Press "Enter" to skip to content

A Record of Words, a Shortage of Agreements

Two hours of words do not make a country more livable; sometimes they merely make it louder. Donald Trump’s latest State of the Union set a record for length and confirmed an old maxim: length bears little relation to the precision of diagnosis.

The scene was eloquent: Democratic boos, Republican applause, and a president who seems to feed on contrast. Politics, elevated to theater, finds friction its favorite fuel.

Trump proclaimed a nation “bigger, better, richer, and stronger.” The formula works flawlessly as a slogan; less so as a balance sheet. Indicators may improve, but everyday life remains costly for millions who do not live on statistics.

Inflation eases, yes; public patience, less so. Between the grocery receipt and the epic tone of the podium lies a distance no presidential adjective can shorten.
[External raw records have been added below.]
(** * Curio-Shorts: a shallow embedding of [index.tsx]

    The development follows the layout of the source file: JavaScript
    strings and the built-ins the code calls on them, the records of the
    "Interfaces" block, the module-level state, then the functions in
    source order (persistence, generation, rendering, playback).

    Asynchronous functions are split at their [await]s: the part that
    runs up to an [await] is one function, the part that runs when the
    awaited promise settles is another one that takes the outcome as an
    argument.  Calls to the external collaborators (the generative
    service, the object store, the speech engine, the audio elements)
    are recorded, in order, in the [log] field of the state. *)

From Stdlib Require Import String Ascii.
From stdpp Require Import base decidable option list numbers sorting gmap.
From Equations Require Import Equations.
From Equations.Prop Require Import Logic.

Local Open Scope N_scope.

(** ** JavaScript strings *)

(** A string is the list of its code points.  The regular expression of
    [getInstructionsForSong] carries the [u] flag and so reads code
    points; [charAt(0)] reads a UTF-16 code unit, see [capitalize]. *)
Definition jsstring := list N.

(** A literal of the source, written with its Basic Latin characters. *)
Definition lit (s : string) : jsstring := N_of_ascii <$> list_ascii_of_string s.

Definition dquote : jsstring := [34].
Definition newline : jsstring := [10].

(** The code points of [WhiteSpace] and [LineTerminator]; both
    [String.prototype.trim] and the class [\s] use this set. *)
Definition isWhiteSpace (c : N) : bool :=
  (c =? 9) || (c =? 10) || (c =? 11) || (c =? 12) || (c =? 13) || (c =? 32)
  || (c =? 160) || (c =? 5760) || ((8192 <=? c) && (c <=? 8202))
  || (c =? 8232) || (c =? 8233) || (c =? 8239) || (c =? 8287)
  || (c =? 12288) || (c =? 65279).

Fixpoint trimStart (s : jsstring) : jsstring :=
  match s with
  | c :: s' => if isWhiteSpace c then trimStart s' else s
  | [] => []
  end.

Definition trimEnd (s : jsstring) : jsstring := reverse (trimStart (reverse s)).

(** [s.trim()] *)
Definition trim (s : jsstring) : jsstring := trimEnd (trimStart s).

Fixpoint startsWith (s kw : jsstring) {struct kw} : bool :=
  match kw, s with
  | [], _ => true
  | k :: kw', c :: s' => (c =? k) && startsWith s' kw'
  | _ :: _, [] => false
  end.

(** [s.includes(kw)] *)
Fixpoint includes (s kw : jsstring) : bool :=
  startsWith s kw ||
  match s with
  | [] => false
  | _ :: s' => includes s' kw
  end.

(** The Unicode tables behind [\p{Emoji}], [toLowerCase] and
    [toUpperCase] belong to the JavaScript engine, not to the
    repository: the functions that use them take them as a parameter. *)
Class Unicode := {
  Emoji : N → bool;
  toLowerCase : jsstring → jsstring;
  toUpperCase : jsstring → jsstring;
}.

(** The part of these tables used to evaluate the functions on concrete
    inputs: the case pairs of Basic Latin, and of the code points with
    the Emoji property '#', '*', the digits, U+1F400 to U+1F43E (animals),
    U+1F577 and U+1F578, U+1F600 to U+1F64F (emoticons) and U+1F980 to
    U+1F984. *)
Definition latin_lower (c : N) : N := if (65 <=? c) && (c <=? 90) then c + 32 else c.
Definition latin_upper (c : N) : N := if (97 <=? c) && (c <=? 122) then c - 32 else c.
Definition sample_emoji (c : N) : bool :=
  (c =? 35) || (c =? 42) || ((48 <=? c) && (c <=? 57))
  || ((128000 <=? c) && (c <=? 128062)) || ((128375 <=? c) && (c <=? 128376))
  || ((128512 <=? c) && (c <=? 128591)) || ((129408 <=? c) && (c <=? 129412)).

Definition BasicLatin : Unicode :=
  {| Emoji := sample_emoji;
     toLowerCase := fmap latin_lower;
     toUpperCase := fmap latin_upper |}.

(** ** Core generation functions: the background track *)

Section App.
Context {U : Unicode}.

Definition selectBeatForStyle (style : jsstring) : jsstring :=
  let lowerStyle := toLowerCase style in
  if includes lowerStyle (lit "upbeat")
     || includes lowerStyle (lit "pop")
     || includes lowerStyle (lit "happy")
     || includes lowerStyle (lit "rock")
  then lit "beat-upbeat"
  else if includes lowerStyle (lit "ballad")
          || includes lowerStyle (lit "gentle")
          || includes lowerStyle (lit "slow")
          || includes lowerStyle (lit "acoustic")
  then lit "beat-ballad"
  else if includes lowerStyle (lit "epic")
          || includes lowerStyle (lit "cinematic")
          || includes lowerStyle (lit "score")
  then lit "beat-epic"
  else lit "beat-upbeat".

(** The track table as the specification words it: keyword groups in
    priority order, each with its track, and track A as the default. *)
Definition track_A : jsstring := lit "beat-upbeat".
Definition track_B : jsstring := lit "beat-ballad".
Definition track_C : jsstring := lit "beat-epic".

Definition keyword_groups : list (list jsstring * jsstring) :=
  [ ([lit "upbeat"; lit "pop"; lit "happy"; lit "rock"], track_A);
    ([lit "ballad"; lit "gentle"; lit "slow"; lit "acoustic"], track_B);
    ([lit "epic"; lit "cinematic"; lit "score"], track_C) ].

(** [style], once lower-cased, reads [kw] somewhere inside. *)
Definition mentions (style kw : jsstring) : Prop :=
  ∃ before after, toLowerCase style = before ++ kw ++ after.

(** First matching group wins; no group matching gives the default. *)
Inductive picks (style : jsstring) : list (list jsstring * jsstring) → jsstring → Prop :=
| picks_default : picks style [] track_A
| picks_here kws track rest :
    Exists (mentions style) kws → picks style ((kws, track) :: rest) track
| picks_later kws track rest track' :
    Forall (λ kw, ¬ mentions style kw) kws →
    picks style rest track' → picks style ((kws, track) :: rest) track'.

(** The same reading, as a function. *)
Fixpoint first_match (style : jsstring) (groups : list (list jsstring * jsstring))
  : jsstring :=
  match groups with
  | [] => track_A
  | (kws, track) :: rest =>
      if existsb (includes (toLowerCase style)) kws then track
      else first_match style rest
  end.

(** ** Core generation functions: the narrator *)

(** A line of the template literal, with the line break and the
    indentation that precede it in the source. *)
Definition line (s : jsstring) : jsstring := newline ++ lit "    " ++ s.
Definition quoted (s : string) : jsstring := dquote ++ lit s ++ dquote.

Definition baseInstructions : jsstring :=
  line (lit "You are a creative songwriter and visual artist.")
  ++ line (lit "Your task is to create a short, catchy, and simple song that explains the user's query.")
  ++ line (lit "The song must be from the perspective of the specified character.")
  ++ line (lit "Generate a response in JSON format.")
  ++ line (lit "The JSON object must contain two keys:")
  ++ line (lit "1. " ++ quoted "slides" ++ lit ": An array of slide objects, where each slide contains a short line of "
           ++ quoted "lyrics" ++ lit " and a corresponding descriptive " ++ quoted "image_prompt"
           ++ lit " for an illustration to match that line.")
  ++ line (lit "2. " ++ quoted "music_style"
           ++ lit ": A short string describing the musical style of the song (e.g., "
           ++ quoted "upbeat pop" ++ lit ", " ++ quoted "gentle acoustic ballad" ++ lit ", "
           ++ quoted "epic cinematic score" ++ lit ").")
  ++ line (lit "Do NOT include any text, words, or letters in the image prompt itself.")
  ++ line (lit "The song should have between 6 and 8 slides.")
  ++ line (lit "No commentary, just the JSON object.").
Lemma SFltb_trans (x y z : spec_float) :
  SFltb x y = true -> SFltb y z = true -> SFltb x z = true.
Proof.
  unfold SFltb, SFcompare.
  destruct x as [sx|sx| |sx mx ex], y as [sy|sy| |sy my ey],
    z as [sz|sz| |sz mz ez];
    try destruct sx; try destruct sy; try destruct sz;
    try discriminate; try reflexivity;
    repeat match goal with
    | |- context [Pos.compare_cont Eq ?a ?b] =>
        change (Pos.compare_cont Eq a b) with (Pos.compare a b)
    end;
    destruct (Z.compare_spec ex ey), (Z.compare_spec ey ez),
      (Z.compare_spec ex ez);
    try discriminate; try reflexivity; try lia;
    destruct (Pos.compare_spec mx my), (Pos.compare_spec my mz),
      (Pos.compare_spec mx mz);
    simpl; try discriminate; try reflexivity; try lia.
Qed.

Lemma SFltb_leb (x y : spec_float) : SFltb x y = true -> SFleb x y = true.
Proof.
  unfold SFltb, SFleb. destruct (SFcompare x y) as [[]|]; congruence.
Qed.

Lemma ltb_irrefl (x : float) : (x <? x) = false.
Proof. rewrite ltb_spec. apply SFltb_irrefl. Qed.

Lemma ltb_trans (x y z : float) :
  (x <? y) = true -> (y <? z) = true -> (x <? z) = true.
Proof. rewrite !ltb_spec. apply SFltb_trans. Qed.

Lemma ltb_leb (x y : float) : (x <? y) = true -> (x <=? y) = true.
Proof. rewrite ltb_spec, leb_spec. apply SFltb_leb. Qed.

(** A comparison with NaN on either side is false. *)
Lemma ltb_nan_l (x y : float) : is_nan x = true -> (x <? y) = false.
Proof.
  intros Hx. rewrite ltb_spec. unfold Prim2SF at 1. rewrite Hx. reflexivity.
Qed.

Lemma ltb_nan_r (x y : float) : is_nan y = true -> (x <? y) = false.
Proof.
  intros Hy. rewrite ltb_spec. unfold Prim2SF at 2. rewrite Hy.
  unfold SFltb, SFcompare. destruct (Prim2SF x); reflexivity.
Qed.

End FloatOrder.


(** ** The segment buffer *)

Module SpiralGeometryFacts.

Import JS SpiralGeometry.
Local Open Scope nat_scope.

Lemma MAX_SEGMENTS_value : Z.of_nat MAX_SEGMENTS = 50000%Z.
Proof. unfold MAX_SEGMENTS. lia. Qed.

Lemma keep_value : Z.of_nat (MAX_SEGMENTS / 2) = 25000%Z.
Proof.
  rewrite Nat2Z.inj_div, MAX_SEGMENTS_value. reflexivity.
Qed.

Lemma keep_bounds :
  0 < MAX_SEGMENTS / 2 /\ MAX_SEGMENTS / 2 < MAX_SEGMENTS.
Proof.
  pose proof MAX_SEGMENTS_value. pose proof keep_value. lia.
Qed.

(** *** Array facts *)

Lemma take_insert_snoc {A} (l : list A) (k : nat) (v : A) :
  k < length l -> take (S k) (<[k := v]> l) = take k l ++ [v].
Proof.
  intros Hk.
  rewrite (take_S_r _ _ v) by (apply list_lookup_insert_eq; exact Hk).
  rewrite take_insert_ge by lia. reflexivity.
Qed.

Lemma length_store i v arr : length (store i v arr) = length arr.
Proof. apply length_insert. Qed.

(** Six consecutive stores extend the written prefix by six values. *)
Lemma take_store6 arr si v0 v1 v2 v3 v4 v5 :
  si + 6 <= length arr ->
  take (si + 6)
    (store (si+5) v5 (store (si+4) v4 (store (si+3) v3
      (store (si+2) v2 (store (si+1) v1 (store si v0 arr))))))
  = take si arr
      ++ [fround v0; fround v1; fround v2; fround v3; fround v4; fround v5].
Proof.
  intros Hlen. unfold store.
  replace (si + 6) with (S (si + 5)) by lia.
  rewrite take_insert_snoc by (rewrite !length_insert; lia).
  replace (si + 5) with (S (si + 4)) by lia.
  rewrite take_insert_snoc by (rewrite !length_insert; lia).
  replace (S (si + 4)) with (si + 5) by lia.
  replace (si + 4) with (S (si + 3)) by lia.
  rewrite take_insert_snoc by (rewrite !length_insert; lia).
  replace (S (si + 3)) with (si + 4) by lia.
  replace (si + 3) with (S (si + 2)) by lia.
  rewrite take_insert_snoc by (rewrite !length_insert; lia).
  replace (S (si + 2)) with (si + 3) by lia.
  replace (si + 2) with (S (si + 1)) by lia.
  rewrite take_insert_snoc by (rewrite !length_insert; lia).
  replace (si + 1) with (S si) by lia.
  rewrite take_insert_snoc by lia.
  rewrite <- !app_assoc. reflexivity.
Qed.
(** * ShuiTingQi backend: file-backed document store (src/backend/server.js)

    A shallow embedding of the Express handlers of [server.js]: the JSON
    files under [data/], the helpers [readJson], [writeJson], [logOp],
    [incRequest], and the route callbacks for routes, POIs, attractions,
    the hydrophone snapshot and the hydrophone history.

    [src/backend/db.js] (an nedb variant of the log and the counters) is
    not required by [server.js] and is not embedded. *)

From Stdlib Require Import PrimFloat SpecFloat FloatOps FloatAxioms.
From Stdlib Require Import List String Ascii Bool Arith NArith ZArith Lia.
From Stdlib Require Import Permutation Sorted OrdersEx RelationClasses.
Import ListNotations.
Local Open Scope list_scope.
Local Open Scope string_scope.

#[local] Set Warnings "-register-all,-inexact-float".

Set Implicit Arguments.

(** ** JSON values *)

(** A JavaScript value other than [undefined], as [JSON.parse] builds it
    and a callback holds it.  A number is an IEEE 754 double: the parsed
    request body holds [infinity] for the literal [1e400] and [0] for
    [1e-400]. *)
Inductive json : Type :=
| JNull
| JBool (b : bool)
| JNum (x : float)
| JStr (s : string)
| JArr (items : list json)
| JObj (fields : list (string * json)).

(** A JavaScript value that may be [undefined]: [None] is [undefined]. *)
Definition value := option json.

(** A document: the own properties of a plain object, in insertion order. *)
Definition doc := list (string * json).

(** [JSON.parse(JSON.stringify(v))]: what a reply carries and a file
    holds of a value.  A number that is not finite is written as [null]
    and negative zero as [0]; a finite double is written so that it reads
    back as itself. *)
Fixpoint stored_form (v : json) : json :=
  match v with
  | JNum x =>
      if PrimFloat.is_nan x || PrimFloat.is_infinity x then JNull
      else if PrimFloat.eqb x 0 then JNum 0 else JNum x
  | JArr items => JArr (map stored_form items)
  | JObj fields =>
      JObj (map (fun kv => match kv with (k, x) => (k, stored_form x) end)
                fields)
  | JNull | JBool _ | JStr _ => v
  end.
(** * Select AI pipeline: the SQL sanitizer [clean_sql] and the executor
      [vision_execute] of [pipeline_selectai.py]

    The sanitizer is ninety lines of [re] calls and string slicing.  It is
    embedded here as executable functions over Python strings, every regular
    expression of the source being written with a small set of backtracking
    combinators, so that each pattern can be read next to its source text.

    Text model.  A Python [str] is a [list ascii]; every character stands
    for the code point of the same number (0..255).  The character classes
    below are Python's Unicode tables restricted to that range. *)

From Stdlib Require Import Ascii String List Bool Arith NArith Lia.
Import ListNotations.

Set Implicit Arguments.

Local Open Scope char_scope.
Local Open Scope list_scope.

(** ** Python strings *)

Definition str := list ascii.

(** String literals of the source are written ["..."%string] and coerced. *)
Definition lit (s : string) : str := list_ascii_of_string s.
Coercion lit : string >-> str.

Definition code (c : ascii) : N := N_of_ascii c.

Definition between (lo hi : N) (c : ascii) : bool :=
  ((lo <=? code c) && (code c <=? hi))%N.

(** [str.isspace], also the class [\s] of [re] on [str] patterns. *)
Definition isspace (c : ascii) : bool :=
  between 9 13 c || between 28 32 c || (code c =? 133)%N || (code c =? 160)%N.

Definition is_upper_az (c : ascii) : bool := between 65 90 c.
Definition is_lower_az (c : ascii) : bool := between 97 122 c.
Definition is_digit (c : ascii) : bool := between 48 57 c.
(** The compiled format ["%Y/%m/%d %H:%M:%S"]; the blank of the format
    stands for [\s+]. The groups come out in the order Y, m, d, H, M, S. *)
Definition format_regex : matcher (list string) :=
  bind re_Y (fun gY => bind (lit "/") (fun _ =>
  bind re_m (fun gm => bind (lit "/") (fun _ =>
  bind re_d (fun gd => bind spaces1 (fun _ =>
  bind re_H (fun gH => bind (lit ":") (fun _ =>
  bind re_M (fun gM => bind (lit ":") (fun _ =>
  bind re_S (fun gS => ret [gY; gm; gd; gH; gM; gS]))))))))))).

(** [datetime.datetime.strptime(data_string, "%Y/%m/%d %H:%M:%S")];
    [None] stands for the [ValueError] of every failure: no match, text
    left over after the match, a date or a time out of range. *)
Definition strptime (data_string : string) : option t :=
  match re_match format_regex data_string with
  | Some ([gY; gm; gd; gH; gM; gS], rest) =>
      if negb (Str.is_empty rest) then None
      else
        let y := Str.int gY in let m := Str.int gm in
        let d := Str.int gd in let h := Str.int gH in
        let mi := Str.int gM in let s := Str.int gS in
        if check_date_fields y m d && check_time_fields h mi s
        then Some (mk y m d h mi s)
        else None
  | _ => None
  end.

(** [dt.toordinal()] *)
Definition toordinal (dt : t) : Z := ymd2ord (year dt) (month dt) (day dt).

(** A [timedelta], normalised as its constructor does: the seconds lie
    in [0, 86400) and the days carry the rest. *)
Record timedelta : Type := mk_delta { days : Z; seconds : Z }.

Definition new_timedelta (d s : Z) : timedelta :=
  mk_delta (d + s / 86400) (s mod 86400).

(** [a - b] on two datetimes. *)
Definition sub (a b : t) : timedelta :=
  let days1 := toordinal a in
  let days2 := toordinal b in
  let secs1 := second a + minute a * 60 + hour a * 3600 in
  let secs2 := second b + minute b * 60 + hour b * 3600 in
  new_timedelta (days1 - days2) (secs1 - secs2).

(** [td.total_seconds()]. The float it returns is a whole number here,
    far below 2^53, so it is kept as the integer it equals. *)
Definition total_seconds (td : timedelta) : Z :=
  days td * 86400 + seconds td.

(** [str(x)] for a float [x] that is a whole number below 10^16 in
    absolute value: the digits, then [.0]. *)
Definition str_float (x : Z) : string := Str.decimal_Z x ++ ".0".

(** [dt.strftime("%Y-%m-%d %H:%M:%S")]. The month, day, hour, minute and
    second have two digits; the year is written as the number it is, so
    with fewer than four digits below the year 1000 (999-01-15, 1-01-01). *)
Definition strftime (dt : t) : string :=
  Str.decimal_Z (year dt) ++ "-" ++ Str.padded 2 (month dt) ++ "-"
  ++ Str.padded 2 (day dt) ++ " " ++ Str.padded 2 (hour dt) ++ ":"
  ++ Str.padded 2 (minute dt) ++ ":" ++ Str.padded 2 (second dt).

(** The values that the constructor of [datetime] accepts. *)
Definition valid (dt : t) : Prop :=
  check_date_fields (year dt) (month dt) (day dt) = true
  /\ check_time_fields (hour dt) (minute dt) (second dt) = true.
Lemma path_basename_with_len_spec_witness :
  exists r,
    path_basename_with_len (usr_dir ++ lib_name ++ two_slashes) 9 = Some r
    /\ match r with
       | PtrEmptyLiteral =>
           forall i, (i < 9)%nat ->
             (usr_dir ++ lib_name ++ two_slashes) !! i = Some T_SLASH
       | PtrAt off =>
           exists e,
             (off < e <= 9)%nat
             /\ (off = O
                 \/ (usr_dir ++ lib_name ++ two_slashes) !! (off - 1)%nat
                    = Some T_SLASH)
             /\ (forall i, (off <= i < e)%nat ->
                   exists c, (usr_dir ++ lib_name ++ two_slashes) !! i = Some c
                             /\ c <> T_SLASH)
             /\ (forall i, (e <= i < 9)%nat ->
                   (usr_dir ++ lib_name ++ two_slashes) !! i = Some T_SLASH)
       end.
Proof.
  apply (path_basename_with_len_spec (usr_dir ++ lib_name ++ two_slashes) 9).
  vm_compute. lia.
Defined.

Lemma path_basename_component_witness :
  path_basename (usr_dir ++ lib_name ++ two_slashes ++ T_NUL :: junk_bytes)
  = Some (PtrAt 4)
  /\ tstring_at (usr_dir ++ lib_name ++ two_slashes ++ T_NUL :: junk_bytes) (PtrAt 4)
     = Some (lib_name ++ two_slashes)
  /\ path_basename (lib_name ++ two_slashes ++ T_NUL :: junk_bytes) = Some (PtrAt 0).
Proof.
  apply (path_basename_component usr_dir lib_name two_slashes junk_bytes);
    [right; reflexivity | discriminate | absent | repeat constructor | absent].
Defined.

Lemma path_stream_name_found_witness :
  path_stream_name
    (usr_dir ++ file_name ++ T_COLON :: strm_name ++ two_slashes ++ T_NUL :: junk_bytes)
  = Some (Some 9%nat)
  /\ tstring (drop 9
       (usr_dir ++ file_name ++ T_COLON :: strm_name ++ two_slashes
          ++ T_NUL :: junk_bytes))
     = Some (strm_name ++ two_slashes).
Proof.
  apply (path_stream_name_found usr_dir file_name strm_name two_slashes junk_bytes);
    [right; reflexivity | absent | absent | repeat constructor | absent].
Defined.

Lemma path_stream_name_none_witness :
  path_stream_name (win_dir ++ [T_SLASH] ++ lib_name ++ two_slashes ++ T_NUL :: junk_bytes)
  = Some None.
Proof.
  rewrite (app_assoc win_dir [T_SLASH]).
  apply (path_stream_name_none (win_dir ++ [T_SLASH]) lib_name two_slashes junk_bytes);
    [right; split; [reflexivity | discriminate]
    | absent | absent | repeat constructor | absent].
Defined.

Lemma zap_backslashes_spec_witness :
  zap_backslashes (Some (win_dir ++ T_NUL :: junk_bytes))
  = Some (Some ((zap_char <$> win_dir) ++ T_NUL :: junk_bytes))
  /\ T_BACKSLASH ∉ (zap_char <$> win_dir).
Proof.
  destruct (zap_backslashes_spec win_dir junk_bytes ltac:(absent))
    as (Hrun & _ & Hnone & _).
  split; [exact Hrun | exact Hnone].
Defined.

Lemma path_basename_after_zap_backslashes_witness :
  exists path',
    zap_backslashes (Some (win_dir ++ lib_name ++ T_NUL :: junk_bytes))
    = Some (Some path')
    /\ length path' = length (win_dir ++ lib_name ++ T_NUL :: junk_bytes)
    /\ path_basename path' = Some (PtrAt (length win_dir))
    /\ tstring_at path' (PtrAt (length win_dir)) = Some lib_name.
Proof.
  apply (path_basename_after_zap_backslashes win_dir lib_name junk_bytes);
    [right; right; reflexivity | discriminate | absent | absent | absent].
Defined.

Lemma utf16le_strlen_spec_witness :
  utf16le_strlen (hi_units ++ 0 :: [7; 0]) = Some 4
  /\ utf16le_strlen hi_units = None.
Proof.
  apply (utf16le_strlen_spec hi_units [7; 0]); [|reflexivity].
  intros H. repeat (apply elem_of_cons in H; destruct H as [H|H]; [discriminate H|]).
  apply elem_of_nil in H. exact H.
Defined.

Lemma sample_rand_nonneg k : 0 <= sample_rand k.
Proof. unfold sample_rand. lia. Defined.

Lemma randomize_char_array_with_alnum_spec_witness :
  exists cs g',
    randomize_char_array_with_alnum sample_rand junk_bytes 2 unseeded
    = Some (cs ++ drop 2 junk_bytes, g')
    /\ length cs = 2%nat
    /\ length (cs ++ drop 2 junk_bytes) = length junk_bytes
    /\ Forall (fun c => is_alnum c = true) cs
    /\ seeded g' = true
    /\ srand_calls g' = 1%nat
    /\ rand_calls g' = 2%nat.
Proof.
  apply (randomize_char_array_with_alnum_spec sample_rand junk_bytes 2 unseeded
           sample_rand_nonneg).
  vm_compute. lia.
Defined.

Lemma randomize_byte_array_spec_witness :
  exists p' g',
    randomize_byte_array sample_rand junk_bytes 2 unseeded = Some (p', g')
    /\ length p' = length junk_bytes
    /\ (forall i, (i < 2)%nat ->
          byte_to_Z <$> p' !! i = Some (sample_rand (0 + i)%nat mod 256))
    /\ (forall i, (2 <= i)%nat -> p' !! i = junk_bytes !! i)
    /\ seeded g' = true
    /\ srand_calls g' = 1%nat
    /\ rand_calls g' = 2%nat.
Proof.
  apply (randomize_byte_array_spec sample_rand junk_bytes 2 unseeded).
  vm_compute. lia.
Defined.

Lemma randomize_seeds_once_witness :
  exists key' g1 name' g2,
    randomize_byte_array sample_rand junk_bytes 2 unseeded = Some (key', g1)
    /\ randomize_char_array_with_alnum sample_rand lib_name 3 g1 = Some (name', g2)
    /\ srand_calls g2 = 1%nat
    /\ rand_calls g1 = 2%nat
    /\ rand_calls g2 = 5%nat.
Proof.
  apply (randomize_seeds_once sample_rand junk_bytes lib_name 2 3 unseeded
           sample_rand_nonneg); vm_compute; lia.
Defined.

Lemma wimlib_strdup_spec_witness :
  wimlib_strdup first_fit 1%nat string_heap
  = Done (Some 2%nat) (<[2%nat:=BBytes (lib_name ++ [T_NUL])]> string_heap)
  /\ 2%nat <> 1%nat
  /\ FREE (Some 2%nat) (<[2%nat:=BBytes (lib_name ++ [T_NUL])]> string_heap)
     = Done tt string_heap.
Proof.
  pose proof (wimlib_strdup_spec first_fit first_fit_fresh string_heap 1%nat
                lib_name junk_bytes ltac:(run) ltac:(absent) ltac:(run)) as H.
  replace (first_fit string_heap (Z.of_nat (length lib_name) + 1))
    with (Some 2%nat) in H by run.
  exact H.
Defined.
(** * Report filter transformations of [report_cli.py]

    A shallow embedding of the [ReportParser] class (the four filter
    transformations) and of the [ReportCli] commands that fetch a report,
    transform it and post it back when it changed, together with the
    properties of these functions.

    Modelling conventions.
    - A report is the Python object built by [json.loads]: [None], [bool],
      [int], [str], [list] and [dict] with [str] keys.  JSON reals are left
      out of the model; no function of the program inspects a number.
    - A [dict] is an association list in insertion order.  A Python [dict]
      never holds a key twice; [Py.valid] states this invariant and is
      assumed only where a result depends on it.
    - A [str] is a [string] whose characters stand for the code points
      U+0000 to U+00FF.
    - A Python exception is the [Raise] branch of [Py.result].
    - The objects produced by [json.loads] form a tree (no object is reachable
      twice), so the in-place updates of the program are modelled by
      rebuilding the enclosing object. *)

From Stdlib Require Import List String Ascii ZArith Bool Arith Lia.
Import ListNotations.
Local Open Scope string_scope.
Local Open Scope list_scope.

(** ** Python values and the primitives the program uses *)

Module Py.

Inductive exn : Set :=
| KeyError
| TypeError
| AttributeError
| ValueError
| OSError.

Inductive result (A : Type) : Type :=
| Ok (a : A)
| Raise (e : exn).
Arguments Ok {A} a.
Arguments Raise {A} e.

Definition bind {A B : Type} (m : result A) (k : A -> result B) : result B :=
  match m with
  | Ok a => k a
  | Raise e => Raise e
  end.

Fixpoint mapM {A B : Type} (f : A -> result B) (l : list A) : result (list B) :=
  match l with
  | [] => Ok []
  | x :: r =>
      bind (f x) (fun y => bind (mapM f r) (fun ys => Ok (y :: ys)))
  end.

Unset Elimination Schemes.
Inductive value : Type :=
| VNone
| VBool (b : bool)
| VInt (n : Z)
| VStr (s : string)
| VList (l : list value)
| VDict (d : list (string * value)).
Set Elimination Schemes.


(** Induction on values, with the hypothesis for every element of a list and
    for every value of a dictionary. *)
Section ValueInd.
On immigration, the choreography was predictable: a border turned into an all-purpose metaphor, a Congress invited to stand as if public policy were moral calisthenics. The gesture simplifies; reality resists.

The warning to Iran added the gravity the international moment demands. Resolve is a virtue; grandiloquence, a risk. When deterrence blurs into theater, prudence is left without a microphone.

Recent judicial defeats surfaced between the lines. The temptation to govern by shortcut persists, even as institutional checks remind, quietly but firmly, that constitutional architecture is not improvised.

Speaking within a few meters of the Supreme Court while seeking alternative routes exposed a paradox: demanding respect for the rules while treating them as scenery. Legality works better as method than as décor.

The Venezuelan episode, displayed as a trophy, underscored a preference for symbolic gesture over sober explanation. Foreign policy, narrated as instant epic, tends to accrue interest later.

The Capitol became a mirror of a country that argues out loud and votes with the body: some standing, others seated. The image is powerful; democratic coexistence, fragile.

The opposition chose interruption; the president, provocation. Neither craft rebuilds the center. Both erode it.

On the eve of uncertain midterms, the speech wagered on polarization as an electoral engine. It mobilizes the faithful; it rarely persuades the skeptical.

History will remember the record length. Citizens will remember whether prices fall, tensions cool, and the law returns to being a path rather than an obstacle.